Only lines holding the string "tolerance" are wanted; copy each one from the material.

● ● ● ● ● ● ●

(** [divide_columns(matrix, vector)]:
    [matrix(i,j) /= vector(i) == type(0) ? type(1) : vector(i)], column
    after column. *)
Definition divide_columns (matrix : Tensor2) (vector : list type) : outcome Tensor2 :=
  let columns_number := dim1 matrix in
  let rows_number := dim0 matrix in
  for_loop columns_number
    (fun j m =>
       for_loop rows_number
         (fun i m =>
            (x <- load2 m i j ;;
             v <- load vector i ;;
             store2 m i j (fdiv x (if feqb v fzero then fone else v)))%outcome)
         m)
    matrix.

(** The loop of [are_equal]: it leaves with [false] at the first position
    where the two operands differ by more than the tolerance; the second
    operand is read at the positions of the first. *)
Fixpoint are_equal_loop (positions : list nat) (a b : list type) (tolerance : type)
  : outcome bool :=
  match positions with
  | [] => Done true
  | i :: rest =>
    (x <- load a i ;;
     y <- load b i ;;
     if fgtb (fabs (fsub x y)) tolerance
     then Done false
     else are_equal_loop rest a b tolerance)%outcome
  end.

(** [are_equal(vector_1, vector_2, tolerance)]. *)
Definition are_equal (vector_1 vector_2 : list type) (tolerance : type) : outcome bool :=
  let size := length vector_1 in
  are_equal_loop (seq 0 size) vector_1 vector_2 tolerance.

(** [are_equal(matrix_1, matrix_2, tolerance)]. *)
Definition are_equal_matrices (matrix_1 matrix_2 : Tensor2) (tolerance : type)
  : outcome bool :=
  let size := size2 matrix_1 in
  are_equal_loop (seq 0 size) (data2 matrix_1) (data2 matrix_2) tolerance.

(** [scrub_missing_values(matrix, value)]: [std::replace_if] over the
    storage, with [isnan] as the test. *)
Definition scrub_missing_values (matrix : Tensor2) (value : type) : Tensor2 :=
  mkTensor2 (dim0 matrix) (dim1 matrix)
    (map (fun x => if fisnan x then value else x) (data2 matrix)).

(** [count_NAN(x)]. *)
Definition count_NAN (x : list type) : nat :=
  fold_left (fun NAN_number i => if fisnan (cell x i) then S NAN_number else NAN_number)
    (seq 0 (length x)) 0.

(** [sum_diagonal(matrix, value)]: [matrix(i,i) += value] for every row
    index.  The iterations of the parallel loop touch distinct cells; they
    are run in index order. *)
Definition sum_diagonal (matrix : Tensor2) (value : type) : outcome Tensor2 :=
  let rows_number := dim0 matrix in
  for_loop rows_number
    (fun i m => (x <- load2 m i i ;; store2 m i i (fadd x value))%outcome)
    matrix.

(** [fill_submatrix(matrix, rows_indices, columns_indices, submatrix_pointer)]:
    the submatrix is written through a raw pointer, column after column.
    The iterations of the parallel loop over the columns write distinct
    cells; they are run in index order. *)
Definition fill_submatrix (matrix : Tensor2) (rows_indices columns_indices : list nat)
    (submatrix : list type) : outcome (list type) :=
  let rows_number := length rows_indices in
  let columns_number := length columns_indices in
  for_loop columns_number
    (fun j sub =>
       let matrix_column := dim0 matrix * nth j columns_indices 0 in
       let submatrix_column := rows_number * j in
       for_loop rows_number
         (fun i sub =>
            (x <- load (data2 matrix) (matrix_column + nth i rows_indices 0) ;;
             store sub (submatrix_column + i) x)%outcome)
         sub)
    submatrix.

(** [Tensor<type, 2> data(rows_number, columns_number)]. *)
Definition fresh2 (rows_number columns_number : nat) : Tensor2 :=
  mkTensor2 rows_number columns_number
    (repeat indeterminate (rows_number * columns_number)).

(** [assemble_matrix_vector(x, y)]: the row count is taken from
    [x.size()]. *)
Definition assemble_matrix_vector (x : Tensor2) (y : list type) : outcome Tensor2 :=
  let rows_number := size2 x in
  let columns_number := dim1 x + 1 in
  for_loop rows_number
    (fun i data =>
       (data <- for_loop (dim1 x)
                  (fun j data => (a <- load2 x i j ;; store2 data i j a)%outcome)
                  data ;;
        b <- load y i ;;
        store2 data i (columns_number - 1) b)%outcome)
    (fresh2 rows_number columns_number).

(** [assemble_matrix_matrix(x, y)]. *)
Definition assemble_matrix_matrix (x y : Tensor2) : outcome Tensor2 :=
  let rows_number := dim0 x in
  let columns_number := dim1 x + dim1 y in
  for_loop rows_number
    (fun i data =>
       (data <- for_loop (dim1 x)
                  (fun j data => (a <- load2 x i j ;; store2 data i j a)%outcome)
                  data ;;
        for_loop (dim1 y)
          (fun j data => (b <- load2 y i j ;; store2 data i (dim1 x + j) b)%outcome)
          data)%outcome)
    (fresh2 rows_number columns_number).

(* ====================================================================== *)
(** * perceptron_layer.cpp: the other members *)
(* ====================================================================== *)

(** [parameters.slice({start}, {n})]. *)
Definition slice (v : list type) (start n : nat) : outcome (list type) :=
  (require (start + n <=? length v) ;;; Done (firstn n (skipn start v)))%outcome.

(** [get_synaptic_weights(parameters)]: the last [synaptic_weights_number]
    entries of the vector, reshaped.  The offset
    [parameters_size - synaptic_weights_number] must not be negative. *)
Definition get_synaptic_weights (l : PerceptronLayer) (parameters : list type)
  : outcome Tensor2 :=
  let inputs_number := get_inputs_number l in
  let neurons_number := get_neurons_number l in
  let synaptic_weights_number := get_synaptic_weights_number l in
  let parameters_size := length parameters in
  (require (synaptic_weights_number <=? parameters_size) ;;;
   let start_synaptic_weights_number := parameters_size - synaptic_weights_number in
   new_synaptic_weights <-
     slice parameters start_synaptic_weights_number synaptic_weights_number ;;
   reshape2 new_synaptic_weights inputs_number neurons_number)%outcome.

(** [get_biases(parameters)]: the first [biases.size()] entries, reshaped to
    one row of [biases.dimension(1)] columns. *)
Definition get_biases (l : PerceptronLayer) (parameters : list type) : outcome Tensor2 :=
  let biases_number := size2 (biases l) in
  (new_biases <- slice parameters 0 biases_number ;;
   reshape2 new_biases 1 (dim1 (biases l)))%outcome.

● ● ● ● ● ● ●

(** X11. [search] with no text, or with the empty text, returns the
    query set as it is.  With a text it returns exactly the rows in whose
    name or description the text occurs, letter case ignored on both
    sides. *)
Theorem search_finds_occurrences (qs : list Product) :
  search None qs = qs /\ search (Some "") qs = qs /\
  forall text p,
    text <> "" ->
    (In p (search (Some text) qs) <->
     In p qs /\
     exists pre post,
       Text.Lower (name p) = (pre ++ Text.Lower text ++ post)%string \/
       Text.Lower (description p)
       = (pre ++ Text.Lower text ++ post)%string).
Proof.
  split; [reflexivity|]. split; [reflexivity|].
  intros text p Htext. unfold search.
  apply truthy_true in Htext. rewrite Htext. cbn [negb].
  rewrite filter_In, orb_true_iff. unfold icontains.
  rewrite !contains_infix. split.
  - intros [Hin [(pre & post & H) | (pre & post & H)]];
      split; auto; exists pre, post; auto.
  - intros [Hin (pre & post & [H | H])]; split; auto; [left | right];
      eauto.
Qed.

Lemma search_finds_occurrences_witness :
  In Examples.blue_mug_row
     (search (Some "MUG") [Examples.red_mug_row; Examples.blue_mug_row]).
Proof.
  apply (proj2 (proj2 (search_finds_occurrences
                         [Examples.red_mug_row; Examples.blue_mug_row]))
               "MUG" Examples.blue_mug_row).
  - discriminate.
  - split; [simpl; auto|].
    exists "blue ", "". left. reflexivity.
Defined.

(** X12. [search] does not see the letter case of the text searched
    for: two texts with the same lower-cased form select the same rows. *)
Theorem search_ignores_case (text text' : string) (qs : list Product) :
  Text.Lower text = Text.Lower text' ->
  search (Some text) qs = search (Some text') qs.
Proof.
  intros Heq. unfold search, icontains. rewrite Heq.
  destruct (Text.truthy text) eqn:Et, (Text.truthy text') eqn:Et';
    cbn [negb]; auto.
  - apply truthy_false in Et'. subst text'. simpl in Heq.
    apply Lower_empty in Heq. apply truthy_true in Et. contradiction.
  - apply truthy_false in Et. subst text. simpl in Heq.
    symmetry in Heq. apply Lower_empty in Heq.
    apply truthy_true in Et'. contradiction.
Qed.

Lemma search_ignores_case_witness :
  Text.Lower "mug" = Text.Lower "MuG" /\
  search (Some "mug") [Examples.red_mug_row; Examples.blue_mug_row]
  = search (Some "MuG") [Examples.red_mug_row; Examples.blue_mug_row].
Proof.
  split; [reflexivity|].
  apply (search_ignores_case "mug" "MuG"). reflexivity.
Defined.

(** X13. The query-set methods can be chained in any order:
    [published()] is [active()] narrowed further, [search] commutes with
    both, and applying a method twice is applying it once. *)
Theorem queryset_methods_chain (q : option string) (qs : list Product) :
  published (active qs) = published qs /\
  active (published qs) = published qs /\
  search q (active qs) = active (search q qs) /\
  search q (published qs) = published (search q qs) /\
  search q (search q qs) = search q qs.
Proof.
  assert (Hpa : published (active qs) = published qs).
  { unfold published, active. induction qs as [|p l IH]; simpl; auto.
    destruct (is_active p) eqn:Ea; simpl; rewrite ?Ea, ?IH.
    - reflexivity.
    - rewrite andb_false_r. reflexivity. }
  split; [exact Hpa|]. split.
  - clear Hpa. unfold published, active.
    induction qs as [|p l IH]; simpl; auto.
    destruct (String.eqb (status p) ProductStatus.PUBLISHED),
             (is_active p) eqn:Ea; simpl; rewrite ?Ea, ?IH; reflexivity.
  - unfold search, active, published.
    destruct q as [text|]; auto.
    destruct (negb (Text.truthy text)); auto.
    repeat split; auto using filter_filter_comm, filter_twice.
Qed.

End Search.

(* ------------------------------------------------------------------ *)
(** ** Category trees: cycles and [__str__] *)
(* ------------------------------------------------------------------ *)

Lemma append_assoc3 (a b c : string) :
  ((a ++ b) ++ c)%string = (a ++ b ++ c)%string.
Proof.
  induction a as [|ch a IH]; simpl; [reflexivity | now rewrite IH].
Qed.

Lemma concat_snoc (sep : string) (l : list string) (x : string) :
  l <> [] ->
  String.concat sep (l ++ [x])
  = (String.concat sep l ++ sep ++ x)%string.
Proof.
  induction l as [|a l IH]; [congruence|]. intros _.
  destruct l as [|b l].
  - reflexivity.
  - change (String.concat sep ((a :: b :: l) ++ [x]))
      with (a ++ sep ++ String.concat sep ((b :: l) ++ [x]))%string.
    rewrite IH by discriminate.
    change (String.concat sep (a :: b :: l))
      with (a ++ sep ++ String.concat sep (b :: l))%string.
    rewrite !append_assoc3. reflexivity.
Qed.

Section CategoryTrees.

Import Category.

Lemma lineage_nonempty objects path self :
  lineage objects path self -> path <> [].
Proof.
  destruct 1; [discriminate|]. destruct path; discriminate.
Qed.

● ● ● ● ● ● ●

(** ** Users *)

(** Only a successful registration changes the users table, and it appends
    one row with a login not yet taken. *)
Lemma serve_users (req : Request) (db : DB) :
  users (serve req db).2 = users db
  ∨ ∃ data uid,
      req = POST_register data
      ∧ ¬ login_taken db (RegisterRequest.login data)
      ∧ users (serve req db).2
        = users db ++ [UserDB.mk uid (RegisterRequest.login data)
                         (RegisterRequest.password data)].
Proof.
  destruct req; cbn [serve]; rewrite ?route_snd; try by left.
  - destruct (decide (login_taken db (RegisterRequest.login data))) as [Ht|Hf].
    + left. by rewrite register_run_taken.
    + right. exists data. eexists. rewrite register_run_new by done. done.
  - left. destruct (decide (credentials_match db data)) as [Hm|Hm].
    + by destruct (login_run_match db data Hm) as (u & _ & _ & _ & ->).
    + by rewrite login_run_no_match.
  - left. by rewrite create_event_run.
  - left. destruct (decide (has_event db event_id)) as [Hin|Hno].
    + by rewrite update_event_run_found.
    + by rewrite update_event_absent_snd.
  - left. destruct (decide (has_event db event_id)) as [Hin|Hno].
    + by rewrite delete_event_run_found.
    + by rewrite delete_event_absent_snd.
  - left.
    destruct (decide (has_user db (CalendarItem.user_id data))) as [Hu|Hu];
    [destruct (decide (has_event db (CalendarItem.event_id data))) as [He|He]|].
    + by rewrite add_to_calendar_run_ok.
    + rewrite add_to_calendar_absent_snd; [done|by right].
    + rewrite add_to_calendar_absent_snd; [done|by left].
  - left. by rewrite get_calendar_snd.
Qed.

● ● ● ● ● ● ●

◆ REPLY TO THE EXERCISE:
    where the two operands differ by more than the tolerance; the second
Fixpoint are_equal_loop (positions : list nat) (a b : list type) (tolerance : type)
     if fgtb (fabs (fsub x y)) tolerance
     else are_equal_loop rest a b tolerance)%outcome
(** [are_equal(vector_1, vector_2, tolerance)]. *)
Definition are_equal (vector_1 vector_2 : list type) (tolerance : type) : outcome bool :=
  are_equal_loop (seq 0 size) vector_1 vector_2 tolerance.
(** [are_equal(matrix_1, matrix_2, tolerance)]. *)
Definition are_equal_matrices (matrix_1 matrix_2 : Tensor2) (tolerance : type)
  are_equal_loop (seq 0 size) (data2 matrix_1) (data2 matrix_2) tolerance.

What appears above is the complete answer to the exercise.